Data entries:
::::
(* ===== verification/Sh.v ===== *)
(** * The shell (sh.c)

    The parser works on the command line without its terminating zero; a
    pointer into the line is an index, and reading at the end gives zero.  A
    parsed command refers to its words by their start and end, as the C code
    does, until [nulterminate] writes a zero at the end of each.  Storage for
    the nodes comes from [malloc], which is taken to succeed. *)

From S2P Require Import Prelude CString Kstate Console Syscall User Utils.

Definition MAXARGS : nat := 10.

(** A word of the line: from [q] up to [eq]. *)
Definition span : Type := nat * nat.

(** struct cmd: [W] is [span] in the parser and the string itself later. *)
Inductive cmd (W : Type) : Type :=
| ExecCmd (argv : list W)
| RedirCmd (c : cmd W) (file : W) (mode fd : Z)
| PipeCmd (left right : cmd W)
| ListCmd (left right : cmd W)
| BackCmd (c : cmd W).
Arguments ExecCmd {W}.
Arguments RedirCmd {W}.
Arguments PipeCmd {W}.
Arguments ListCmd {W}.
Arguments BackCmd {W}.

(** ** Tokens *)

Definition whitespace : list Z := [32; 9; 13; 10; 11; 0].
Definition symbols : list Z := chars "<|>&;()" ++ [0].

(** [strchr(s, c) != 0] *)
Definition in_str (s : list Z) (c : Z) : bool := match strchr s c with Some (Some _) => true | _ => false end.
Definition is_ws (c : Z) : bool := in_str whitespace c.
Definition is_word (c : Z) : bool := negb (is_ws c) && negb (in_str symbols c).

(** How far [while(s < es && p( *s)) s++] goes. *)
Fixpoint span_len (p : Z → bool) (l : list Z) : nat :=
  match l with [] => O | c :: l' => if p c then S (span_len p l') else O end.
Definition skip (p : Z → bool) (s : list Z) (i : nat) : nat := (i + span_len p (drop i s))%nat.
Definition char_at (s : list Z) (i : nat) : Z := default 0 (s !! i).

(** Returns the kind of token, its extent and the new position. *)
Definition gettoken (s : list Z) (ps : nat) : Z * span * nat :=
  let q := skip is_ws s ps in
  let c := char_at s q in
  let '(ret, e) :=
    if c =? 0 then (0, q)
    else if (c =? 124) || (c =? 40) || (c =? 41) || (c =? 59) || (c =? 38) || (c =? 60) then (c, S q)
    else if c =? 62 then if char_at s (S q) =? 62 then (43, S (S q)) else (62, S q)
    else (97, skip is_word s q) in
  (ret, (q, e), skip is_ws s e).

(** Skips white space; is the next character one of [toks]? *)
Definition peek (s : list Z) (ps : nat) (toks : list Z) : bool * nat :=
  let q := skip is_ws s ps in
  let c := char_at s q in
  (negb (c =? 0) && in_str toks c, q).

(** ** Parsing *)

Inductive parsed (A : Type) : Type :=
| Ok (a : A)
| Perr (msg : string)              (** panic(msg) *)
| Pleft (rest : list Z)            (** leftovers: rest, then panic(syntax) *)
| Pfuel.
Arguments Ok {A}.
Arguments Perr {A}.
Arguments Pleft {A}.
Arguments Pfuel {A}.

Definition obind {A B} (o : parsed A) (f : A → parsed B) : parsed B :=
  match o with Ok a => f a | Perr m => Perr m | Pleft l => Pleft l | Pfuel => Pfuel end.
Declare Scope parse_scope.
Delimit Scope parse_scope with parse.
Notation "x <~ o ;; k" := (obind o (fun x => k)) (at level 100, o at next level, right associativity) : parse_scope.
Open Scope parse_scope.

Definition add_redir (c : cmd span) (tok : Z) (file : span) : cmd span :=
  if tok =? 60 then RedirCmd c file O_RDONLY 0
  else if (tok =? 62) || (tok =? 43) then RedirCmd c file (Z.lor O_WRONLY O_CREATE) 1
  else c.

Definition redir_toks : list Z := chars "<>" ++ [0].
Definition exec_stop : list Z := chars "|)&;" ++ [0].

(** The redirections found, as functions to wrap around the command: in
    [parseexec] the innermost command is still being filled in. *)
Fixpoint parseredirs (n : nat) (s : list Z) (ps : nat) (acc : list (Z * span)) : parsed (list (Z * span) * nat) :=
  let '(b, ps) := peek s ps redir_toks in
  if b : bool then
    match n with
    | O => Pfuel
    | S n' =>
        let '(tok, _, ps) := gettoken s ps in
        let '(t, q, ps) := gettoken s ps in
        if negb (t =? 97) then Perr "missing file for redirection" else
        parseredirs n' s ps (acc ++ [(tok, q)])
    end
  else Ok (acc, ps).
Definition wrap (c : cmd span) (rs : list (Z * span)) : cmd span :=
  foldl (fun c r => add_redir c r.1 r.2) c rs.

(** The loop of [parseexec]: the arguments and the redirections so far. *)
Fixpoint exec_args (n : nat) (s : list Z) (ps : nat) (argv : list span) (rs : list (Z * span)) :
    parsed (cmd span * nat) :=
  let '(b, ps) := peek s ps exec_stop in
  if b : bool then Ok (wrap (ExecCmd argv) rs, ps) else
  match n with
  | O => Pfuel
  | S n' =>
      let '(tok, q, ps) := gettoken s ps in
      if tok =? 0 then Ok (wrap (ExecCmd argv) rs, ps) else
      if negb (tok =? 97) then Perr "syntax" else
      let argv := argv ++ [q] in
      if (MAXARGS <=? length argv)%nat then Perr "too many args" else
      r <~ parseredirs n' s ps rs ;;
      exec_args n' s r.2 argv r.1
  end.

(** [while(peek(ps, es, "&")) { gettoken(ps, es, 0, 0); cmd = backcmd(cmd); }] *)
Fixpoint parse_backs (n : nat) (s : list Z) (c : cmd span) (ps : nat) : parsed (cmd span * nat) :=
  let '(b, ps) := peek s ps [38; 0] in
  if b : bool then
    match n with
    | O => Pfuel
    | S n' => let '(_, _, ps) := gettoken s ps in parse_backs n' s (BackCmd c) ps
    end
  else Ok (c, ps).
::::
Each line in the entries above, starting at the line with "(o : parsed" and ending at the line with "Delimit Scope parse_scope with parse.", is to be printed exactly, and only those lines.

Definition obind {A B} (o : parsed A) (f : A → parsed B) : parsed B :=
  match o with Ok a => f a | Perr m => Perr m | Pleft l => Pleft l | Pfuel => Pfuel end.
Declare Scope parse_scope.
Delimit Scope parse_scope with parse.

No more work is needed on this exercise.